Wednesday, February 21, 2018

Still Waiting for Comeuppance

Wednesday of the First Week of Lent
Jonah 3:1-10

(I love this brooding Jonah...one hand holding up his chin and the other in the 'pissed off' position on his knee)


It is rare that I remember the content of specific homilies.  Not because I haven’t heard many good ones, but because their effect on me is more subtle.  But I will never forget a homily I heard on Jonah…I believe the parish was Christ the King, in Nashville, Tennessee.

I can still see the pastor walking up and down the aisle…whispering.  “Forty days more and Ninevah shall be destroyed,” he whispered taking on the character of Jonah.  Because, you see, Jonah was thrilled with God’s original scorched earth plan. 

From the point of view of Jonah and the population of the northern kingdom of Israel, the Ninevites were ISIS and Al-Qaida put together…and then some.

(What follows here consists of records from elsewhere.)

(** X10.  For a key map none of whose keys is a member name of
    [Object.prototype], an update mapping that shares no key with the key
    map (the empty mapping included) changes nothing: the patch object of a
    direct update is empty, and the patch function of a functional update
    returns the dictionary it is given. *)
Theorem multi_update_outside_key_map_is_empty history :
  (∀ (vals : jsobj) options tr log,
     dom vals ## dom keys → dom objectPrototype ## dom keys →
     Precise.QueryStates.update objectPrototype defaultSerializer keys history
       (Precise.QueryStates.Direct vals) options tr log
     = (Precise.Returns (),
        log ++ [Precise.mkNavCall (UseQueryStates.historyMode history options)
                  (Precise.QueryObject ∅) VUndefined tr]))
  ∧ (∀ f options tr log (d prev updated : jsobj),
       Precise.QueryStates.parseObject objectPrototype d keys
       = Precise.Returns prev →
       f prev = Precise.Returns updated →
       dom updated ## dom keys → dom objectPrototype ## dom keys →
       ∃ c, Precise.QueryStates.update objectPrototype defaultSerializer keys
              history (Precise.QueryStates.UpdaterFn f) options tr log
            = (Precise.Returns (), log ++ [c])
            ∧ Precise.callQuery c d = Precise.Returns d).
Proof.
  split.
  - intros vals options tr log Hvals Hproto.
    rewrite precise_multi_update. simpl.
    by rewrite precise_serialize_disjoint.
  - intros f options tr log d prev updated Hprev Hf Hupd Hproto.
    eexists. split; [rewrite precise_multi_update; reflexivity|].
    unfold Precise.callQuery. simpl. rewrite Hprev. simpl. rewrite Hf. simpl.
    rewrite precise_serialize_disjoint by done. simpl.
    unfold spread. by rewrite (left_id_L ∅ (∪)).
Qed.
End PreciseMultiKey.
(** An item whose [mjml] is missing or [null] gets a [PROCESSING_ERROR]
    entry carrying the engine's [TypeError] message, and the compiler is
    not called for it. *)
Theorem item_without_mjml : forall item index w m,
  get item "id" = Normal w ->
  get item "mjml" = Normal m ->
  nullish m = true ->
  render_item item index =
    (Normal [("id", nullish_or w (VNum (Z.of_nat index)));
             ("success", VBool false);
             ("error", VStr (message (TypeError m "length")));
             ("code", VStr (js "PROCESSING_ERROR"))], []).
Proof.
  intros item index w m Hid Hm Hnull.
  apply render_item_caught; [|assumption].
  unfold render_item_try. rewrite Hid, Hm. run.
  destruct m; try discriminate; reflexivity.
Qed.

(** The callback as a decision on the item. *)
Lemma render_item_cases : forall item index w,
  get item "id" = Normal w ->
  render_item item index =
    let caught e calls :=
      (Normal [("id", nullish_or w (VNum (Z.of_nat index)));
               ("success", VBool false);
               ("error", VStr (message e));
               ("code", VStr (js "PROCESSING_ERROR"))], calls) in
    match get item "mjml" with
    | Throw e => caught e []
    | Normal m =>
        match get m "length" with
        | Throw e => caught e []
        | Normal len =>
            if js_gt len (1024 * 1024) then
              (Normal
                 [("id", resolved_id w index);
                  ("success", VBool false);
                  ("error", VStr (js "MJML content is too large (max 1MB)"));
                  ("code", VStr (js "CONTENT_TOO_LARGE"))], [])
            else
              match mjml2html m with
              | Throw e => caught e [m]
              | Normal res =>
                  if has_errors (errors res) then
                    (Normal
                       [("id", resolved_id w index);
                        ("success", VBool false);
                        ("error", VStr (js "MJML compilation failed"));
                        ("code", VStr (js "COMPILATION_ERROR"));
                        ("errors", diagnostics (errors res))], [m])
                  else
                    (Normal
                       [("id", resolved_id w index);
                        ("success", VBool true);
                        ("html", html res)], [m])
              end
        end
    end.
Proof.
  intros item index w Hw.
  unfold render_item, render_item_try, render_item_catch, call_mjml2html.
  rewrite Hw. run.
  destruct (get item "mjml") as [m|e]; simpl; [|reflexivity].
  destruct (get m "length") as [len|e]; simpl; [|reflexivity].
  destruct (js_gt len 1048576); simpl; [reflexivity|].
  destruct (mjml2html m) as [res|e]; simpl; [|reflexivity].
  destruct (has_errors (errors res)); reflexivity.
Qed.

If Jonah is giving his preaching---all 8 words of it---every ounce of energy he has for concern for the Ninevites and commitment to his call…well then I want to liken myself to Jonah!  But, this particular homily asked me to look inside my own heart and wonder. 

How do I pray for my enemies?
Is it more like a quiet mumbling while I head in the opposite direction…in Jonah’s case, Tarshish?
Do I pray like Jonah…in the hopes that it doesn’t get answered?
How do I tame my brooding and resentment...my longing for comeuppance?

Tough stuff…this caring about enemies business. 
And Jonah never does ‘get happy’ about Ninevah NOT getting its due.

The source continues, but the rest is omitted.